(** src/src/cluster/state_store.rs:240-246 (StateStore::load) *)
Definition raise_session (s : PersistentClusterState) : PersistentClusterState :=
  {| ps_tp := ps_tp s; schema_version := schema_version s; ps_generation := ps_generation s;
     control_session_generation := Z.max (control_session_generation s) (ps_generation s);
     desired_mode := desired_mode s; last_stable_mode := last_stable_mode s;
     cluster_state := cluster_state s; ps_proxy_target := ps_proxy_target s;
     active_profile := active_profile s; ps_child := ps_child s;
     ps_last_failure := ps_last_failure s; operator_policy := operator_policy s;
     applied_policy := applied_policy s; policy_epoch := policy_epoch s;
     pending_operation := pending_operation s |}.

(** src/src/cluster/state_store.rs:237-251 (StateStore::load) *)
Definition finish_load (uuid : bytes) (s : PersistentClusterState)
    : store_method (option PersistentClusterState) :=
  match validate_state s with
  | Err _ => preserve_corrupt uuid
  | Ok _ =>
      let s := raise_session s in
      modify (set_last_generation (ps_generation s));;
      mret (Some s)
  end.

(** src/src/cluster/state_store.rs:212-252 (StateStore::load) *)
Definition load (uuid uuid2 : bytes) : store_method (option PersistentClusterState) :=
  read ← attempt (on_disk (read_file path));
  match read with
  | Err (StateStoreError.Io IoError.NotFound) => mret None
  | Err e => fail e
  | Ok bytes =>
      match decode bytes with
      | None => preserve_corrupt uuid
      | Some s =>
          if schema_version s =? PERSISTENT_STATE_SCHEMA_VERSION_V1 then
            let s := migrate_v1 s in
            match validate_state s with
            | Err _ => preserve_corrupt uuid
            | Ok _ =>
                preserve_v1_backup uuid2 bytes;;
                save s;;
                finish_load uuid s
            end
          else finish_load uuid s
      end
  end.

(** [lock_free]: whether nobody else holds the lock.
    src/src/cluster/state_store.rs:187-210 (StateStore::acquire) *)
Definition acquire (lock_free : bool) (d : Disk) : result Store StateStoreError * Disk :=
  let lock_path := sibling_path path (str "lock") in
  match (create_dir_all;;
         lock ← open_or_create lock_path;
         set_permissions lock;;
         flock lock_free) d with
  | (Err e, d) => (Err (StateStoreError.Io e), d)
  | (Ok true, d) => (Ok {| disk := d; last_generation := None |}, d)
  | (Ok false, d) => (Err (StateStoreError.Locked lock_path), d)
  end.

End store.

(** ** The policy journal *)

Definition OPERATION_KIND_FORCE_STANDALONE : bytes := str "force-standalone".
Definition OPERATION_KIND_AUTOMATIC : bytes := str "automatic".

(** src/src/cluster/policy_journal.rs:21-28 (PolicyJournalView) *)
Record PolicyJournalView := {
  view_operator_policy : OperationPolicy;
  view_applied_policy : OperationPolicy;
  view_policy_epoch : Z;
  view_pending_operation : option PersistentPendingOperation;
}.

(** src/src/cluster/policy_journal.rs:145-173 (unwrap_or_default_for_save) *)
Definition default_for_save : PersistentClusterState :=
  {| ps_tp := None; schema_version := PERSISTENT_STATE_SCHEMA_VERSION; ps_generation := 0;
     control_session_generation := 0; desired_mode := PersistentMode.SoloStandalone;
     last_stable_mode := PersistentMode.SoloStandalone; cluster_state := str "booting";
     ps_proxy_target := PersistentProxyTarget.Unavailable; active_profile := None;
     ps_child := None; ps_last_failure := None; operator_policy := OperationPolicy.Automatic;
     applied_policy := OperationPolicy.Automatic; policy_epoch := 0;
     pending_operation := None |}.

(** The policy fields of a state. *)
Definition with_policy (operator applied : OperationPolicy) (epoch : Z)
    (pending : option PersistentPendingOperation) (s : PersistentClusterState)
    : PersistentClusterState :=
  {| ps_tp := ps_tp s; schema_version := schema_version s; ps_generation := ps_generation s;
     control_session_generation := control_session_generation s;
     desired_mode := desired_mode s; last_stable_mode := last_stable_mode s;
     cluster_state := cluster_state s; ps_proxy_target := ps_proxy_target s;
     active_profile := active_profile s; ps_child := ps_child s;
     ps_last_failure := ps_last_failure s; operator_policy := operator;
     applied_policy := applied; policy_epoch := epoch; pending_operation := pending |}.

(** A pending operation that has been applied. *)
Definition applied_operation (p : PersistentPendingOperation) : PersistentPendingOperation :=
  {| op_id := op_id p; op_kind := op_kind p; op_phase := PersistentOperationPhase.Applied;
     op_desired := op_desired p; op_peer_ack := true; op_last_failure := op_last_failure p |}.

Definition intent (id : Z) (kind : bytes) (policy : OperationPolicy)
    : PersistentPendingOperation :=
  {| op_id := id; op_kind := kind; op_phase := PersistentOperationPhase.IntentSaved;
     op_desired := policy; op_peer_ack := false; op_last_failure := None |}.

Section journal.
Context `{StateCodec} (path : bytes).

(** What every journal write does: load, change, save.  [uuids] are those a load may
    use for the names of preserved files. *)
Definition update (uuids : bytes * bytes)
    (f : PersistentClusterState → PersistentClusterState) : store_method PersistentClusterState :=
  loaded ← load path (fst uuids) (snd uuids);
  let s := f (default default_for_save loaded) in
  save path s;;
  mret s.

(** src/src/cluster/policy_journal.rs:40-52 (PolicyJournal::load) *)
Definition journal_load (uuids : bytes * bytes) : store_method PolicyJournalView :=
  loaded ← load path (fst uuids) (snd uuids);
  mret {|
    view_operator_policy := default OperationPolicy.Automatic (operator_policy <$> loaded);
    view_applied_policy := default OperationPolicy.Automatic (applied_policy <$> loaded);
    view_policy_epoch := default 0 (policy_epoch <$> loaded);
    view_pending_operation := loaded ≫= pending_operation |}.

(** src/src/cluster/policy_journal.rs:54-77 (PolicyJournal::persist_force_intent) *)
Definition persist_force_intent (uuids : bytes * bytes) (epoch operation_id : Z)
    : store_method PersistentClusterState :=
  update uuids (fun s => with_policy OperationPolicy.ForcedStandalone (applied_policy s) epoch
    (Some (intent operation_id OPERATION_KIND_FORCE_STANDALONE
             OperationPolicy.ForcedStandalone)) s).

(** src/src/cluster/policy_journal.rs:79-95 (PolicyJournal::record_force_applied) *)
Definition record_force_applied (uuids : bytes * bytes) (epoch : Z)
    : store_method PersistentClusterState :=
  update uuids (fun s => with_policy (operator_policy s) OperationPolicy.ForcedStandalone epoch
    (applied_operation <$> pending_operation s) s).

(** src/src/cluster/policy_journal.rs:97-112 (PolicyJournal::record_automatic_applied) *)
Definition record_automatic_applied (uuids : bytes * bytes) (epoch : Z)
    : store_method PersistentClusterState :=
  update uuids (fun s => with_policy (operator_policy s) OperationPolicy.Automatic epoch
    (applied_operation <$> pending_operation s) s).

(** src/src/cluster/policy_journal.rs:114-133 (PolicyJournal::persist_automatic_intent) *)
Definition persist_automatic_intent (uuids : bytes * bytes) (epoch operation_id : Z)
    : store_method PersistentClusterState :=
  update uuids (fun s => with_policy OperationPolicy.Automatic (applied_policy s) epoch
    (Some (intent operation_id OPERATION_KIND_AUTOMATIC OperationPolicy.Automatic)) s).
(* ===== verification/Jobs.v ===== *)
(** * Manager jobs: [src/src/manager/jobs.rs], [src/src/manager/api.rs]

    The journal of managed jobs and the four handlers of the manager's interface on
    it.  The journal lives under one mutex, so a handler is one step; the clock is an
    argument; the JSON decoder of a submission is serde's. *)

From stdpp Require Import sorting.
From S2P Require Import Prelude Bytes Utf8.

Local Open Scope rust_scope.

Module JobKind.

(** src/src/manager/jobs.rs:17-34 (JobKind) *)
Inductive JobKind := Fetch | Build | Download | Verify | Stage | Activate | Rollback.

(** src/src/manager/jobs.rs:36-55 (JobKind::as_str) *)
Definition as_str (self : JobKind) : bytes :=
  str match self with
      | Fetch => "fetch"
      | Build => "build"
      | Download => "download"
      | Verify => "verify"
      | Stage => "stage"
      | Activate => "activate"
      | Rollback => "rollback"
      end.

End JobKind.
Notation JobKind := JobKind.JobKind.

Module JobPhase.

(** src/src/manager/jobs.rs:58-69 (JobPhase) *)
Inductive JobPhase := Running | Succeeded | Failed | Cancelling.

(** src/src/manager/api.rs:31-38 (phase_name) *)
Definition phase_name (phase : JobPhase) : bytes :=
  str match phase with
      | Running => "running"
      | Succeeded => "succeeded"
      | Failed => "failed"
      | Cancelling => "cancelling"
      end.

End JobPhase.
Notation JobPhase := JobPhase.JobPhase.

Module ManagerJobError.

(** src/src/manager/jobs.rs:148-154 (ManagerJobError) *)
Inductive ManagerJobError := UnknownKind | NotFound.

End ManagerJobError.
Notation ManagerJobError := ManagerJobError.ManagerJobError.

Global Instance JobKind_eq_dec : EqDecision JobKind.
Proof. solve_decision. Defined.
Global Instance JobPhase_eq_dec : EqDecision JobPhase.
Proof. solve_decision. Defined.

---

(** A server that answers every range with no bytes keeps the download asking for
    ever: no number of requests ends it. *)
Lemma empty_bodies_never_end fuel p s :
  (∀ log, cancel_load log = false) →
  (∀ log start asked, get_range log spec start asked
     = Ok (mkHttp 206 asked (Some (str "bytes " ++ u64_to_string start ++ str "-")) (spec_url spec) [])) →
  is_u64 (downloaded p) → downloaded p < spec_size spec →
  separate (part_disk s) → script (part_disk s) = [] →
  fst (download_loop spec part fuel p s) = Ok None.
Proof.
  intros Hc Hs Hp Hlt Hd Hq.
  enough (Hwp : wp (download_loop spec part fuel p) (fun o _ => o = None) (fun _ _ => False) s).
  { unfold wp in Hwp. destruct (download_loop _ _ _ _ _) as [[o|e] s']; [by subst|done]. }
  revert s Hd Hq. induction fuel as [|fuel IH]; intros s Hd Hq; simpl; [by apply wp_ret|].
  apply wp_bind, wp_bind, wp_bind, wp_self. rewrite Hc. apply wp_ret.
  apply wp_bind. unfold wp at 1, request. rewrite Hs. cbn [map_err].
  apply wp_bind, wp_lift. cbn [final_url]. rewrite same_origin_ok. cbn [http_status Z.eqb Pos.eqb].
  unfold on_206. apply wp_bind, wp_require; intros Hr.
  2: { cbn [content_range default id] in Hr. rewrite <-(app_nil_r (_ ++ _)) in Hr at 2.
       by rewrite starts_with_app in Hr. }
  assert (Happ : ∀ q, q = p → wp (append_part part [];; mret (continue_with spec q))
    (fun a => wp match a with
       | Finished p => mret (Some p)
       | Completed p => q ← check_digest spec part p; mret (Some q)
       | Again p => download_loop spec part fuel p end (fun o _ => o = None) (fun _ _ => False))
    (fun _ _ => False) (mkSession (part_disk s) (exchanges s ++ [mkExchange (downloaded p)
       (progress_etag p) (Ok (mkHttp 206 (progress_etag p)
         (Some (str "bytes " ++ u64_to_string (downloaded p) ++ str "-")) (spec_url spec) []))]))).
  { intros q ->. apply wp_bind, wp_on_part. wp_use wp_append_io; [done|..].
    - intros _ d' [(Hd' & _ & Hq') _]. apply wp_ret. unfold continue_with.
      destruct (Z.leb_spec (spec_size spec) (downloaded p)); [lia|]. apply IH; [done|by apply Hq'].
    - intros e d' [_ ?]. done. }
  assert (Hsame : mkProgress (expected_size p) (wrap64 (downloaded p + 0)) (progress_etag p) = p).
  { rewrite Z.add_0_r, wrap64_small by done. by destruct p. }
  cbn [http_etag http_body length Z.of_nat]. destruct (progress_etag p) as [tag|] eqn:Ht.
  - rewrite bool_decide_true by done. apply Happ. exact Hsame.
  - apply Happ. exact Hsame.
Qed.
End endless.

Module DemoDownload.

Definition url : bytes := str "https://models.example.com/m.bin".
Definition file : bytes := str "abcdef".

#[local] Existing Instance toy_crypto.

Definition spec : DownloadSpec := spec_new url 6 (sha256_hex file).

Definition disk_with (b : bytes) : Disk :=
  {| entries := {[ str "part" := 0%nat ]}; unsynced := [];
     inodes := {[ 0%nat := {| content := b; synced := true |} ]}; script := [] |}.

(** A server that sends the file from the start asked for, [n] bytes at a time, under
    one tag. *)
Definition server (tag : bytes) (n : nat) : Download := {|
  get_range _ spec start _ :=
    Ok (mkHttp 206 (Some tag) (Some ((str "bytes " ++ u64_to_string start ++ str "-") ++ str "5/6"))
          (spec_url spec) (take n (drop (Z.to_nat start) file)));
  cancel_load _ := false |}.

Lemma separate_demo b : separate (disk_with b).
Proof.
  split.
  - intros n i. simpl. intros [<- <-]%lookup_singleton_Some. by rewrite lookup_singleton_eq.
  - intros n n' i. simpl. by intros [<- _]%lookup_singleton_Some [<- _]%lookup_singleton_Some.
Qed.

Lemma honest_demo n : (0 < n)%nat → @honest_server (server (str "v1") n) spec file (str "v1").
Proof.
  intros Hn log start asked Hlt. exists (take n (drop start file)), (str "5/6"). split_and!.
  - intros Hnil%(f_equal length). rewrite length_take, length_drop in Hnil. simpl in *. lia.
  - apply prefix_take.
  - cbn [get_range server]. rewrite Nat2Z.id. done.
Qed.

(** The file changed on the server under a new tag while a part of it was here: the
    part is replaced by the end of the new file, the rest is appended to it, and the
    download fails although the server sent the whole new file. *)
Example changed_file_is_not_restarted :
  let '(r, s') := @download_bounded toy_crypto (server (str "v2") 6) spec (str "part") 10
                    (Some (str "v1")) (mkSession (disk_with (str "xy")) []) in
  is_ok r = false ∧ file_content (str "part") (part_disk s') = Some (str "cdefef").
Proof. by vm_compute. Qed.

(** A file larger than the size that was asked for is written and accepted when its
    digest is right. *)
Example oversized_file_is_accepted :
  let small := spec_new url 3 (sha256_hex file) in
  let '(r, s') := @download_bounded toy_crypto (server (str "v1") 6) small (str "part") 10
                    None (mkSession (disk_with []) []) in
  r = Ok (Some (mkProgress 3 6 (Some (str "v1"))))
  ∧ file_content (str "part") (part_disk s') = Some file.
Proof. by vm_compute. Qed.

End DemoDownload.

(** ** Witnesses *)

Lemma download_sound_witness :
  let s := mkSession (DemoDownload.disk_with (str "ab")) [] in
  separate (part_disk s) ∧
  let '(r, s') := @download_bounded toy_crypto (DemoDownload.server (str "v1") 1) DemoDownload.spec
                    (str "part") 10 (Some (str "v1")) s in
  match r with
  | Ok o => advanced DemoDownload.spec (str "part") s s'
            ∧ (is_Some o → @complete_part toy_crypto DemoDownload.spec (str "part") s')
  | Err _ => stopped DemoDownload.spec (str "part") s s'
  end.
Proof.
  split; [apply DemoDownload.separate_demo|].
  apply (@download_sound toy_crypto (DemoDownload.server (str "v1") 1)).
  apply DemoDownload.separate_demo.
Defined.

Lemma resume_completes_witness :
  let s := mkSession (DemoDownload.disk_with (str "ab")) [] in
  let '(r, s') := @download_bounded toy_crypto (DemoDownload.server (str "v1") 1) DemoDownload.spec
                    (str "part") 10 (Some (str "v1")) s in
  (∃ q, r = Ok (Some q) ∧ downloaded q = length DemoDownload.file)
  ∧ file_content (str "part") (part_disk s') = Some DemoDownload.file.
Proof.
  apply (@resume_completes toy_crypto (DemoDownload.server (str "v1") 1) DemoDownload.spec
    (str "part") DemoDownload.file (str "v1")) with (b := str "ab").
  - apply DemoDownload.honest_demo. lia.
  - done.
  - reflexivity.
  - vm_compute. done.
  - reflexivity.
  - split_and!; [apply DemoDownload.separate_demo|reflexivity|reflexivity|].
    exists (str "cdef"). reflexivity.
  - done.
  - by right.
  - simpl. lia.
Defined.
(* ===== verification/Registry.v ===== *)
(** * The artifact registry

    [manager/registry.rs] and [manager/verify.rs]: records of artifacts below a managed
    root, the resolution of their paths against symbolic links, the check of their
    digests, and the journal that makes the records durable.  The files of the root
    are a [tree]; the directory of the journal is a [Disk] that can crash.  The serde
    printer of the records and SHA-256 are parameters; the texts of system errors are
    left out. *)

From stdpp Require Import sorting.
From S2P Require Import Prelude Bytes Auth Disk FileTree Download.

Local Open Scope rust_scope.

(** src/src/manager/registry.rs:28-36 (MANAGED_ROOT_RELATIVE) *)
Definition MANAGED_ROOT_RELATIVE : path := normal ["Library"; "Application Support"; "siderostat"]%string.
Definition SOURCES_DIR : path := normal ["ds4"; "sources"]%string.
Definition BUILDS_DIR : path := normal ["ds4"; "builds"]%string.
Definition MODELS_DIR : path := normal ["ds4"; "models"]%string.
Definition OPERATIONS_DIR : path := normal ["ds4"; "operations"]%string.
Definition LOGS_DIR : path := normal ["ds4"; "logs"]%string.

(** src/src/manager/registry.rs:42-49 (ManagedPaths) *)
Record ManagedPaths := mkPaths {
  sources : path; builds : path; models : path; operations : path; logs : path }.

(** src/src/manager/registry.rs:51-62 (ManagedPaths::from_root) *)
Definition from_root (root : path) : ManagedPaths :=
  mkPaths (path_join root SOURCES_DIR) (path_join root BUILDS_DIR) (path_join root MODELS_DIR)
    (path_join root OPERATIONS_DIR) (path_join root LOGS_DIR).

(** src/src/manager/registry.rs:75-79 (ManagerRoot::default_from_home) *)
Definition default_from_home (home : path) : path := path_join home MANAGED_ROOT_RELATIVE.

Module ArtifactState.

- WHAT YOU WILL DO: The response should hold exactly the lines starting at the line with "(** src/src/cluster/state_store.rs:240-246 (StateStore::load)" and ending at the line with "pending_operation := pending_operation", and no other line of the material above.

- ANSWER FOR THIS EXERCISE:
(** src/src/cluster/state_store.rs:240-246 (StateStore::load) *)
Definition raise_session (s : PersistentClusterState) : PersistentClusterState :=
  {| ps_tp := ps_tp s; schema_version := schema_version s; ps_generation := ps_generation s;
     control_session_generation := Z.max (control_session_generation s) (ps_generation s);
     desired_mode := desired_mode s; last_stable_mode := last_stable_mode s;
     cluster_state := cluster_state s; ps_proxy_target := ps_proxy_target s;
     active_profile := active_profile s; ps_child := ps_child s;
     ps_last_failure := ps_last_failure s; operator_policy := operator_policy s;
     applied_policy := applied_policy s; policy_epoch := policy_epoch s;
     pending_operation := pending_operation s |}.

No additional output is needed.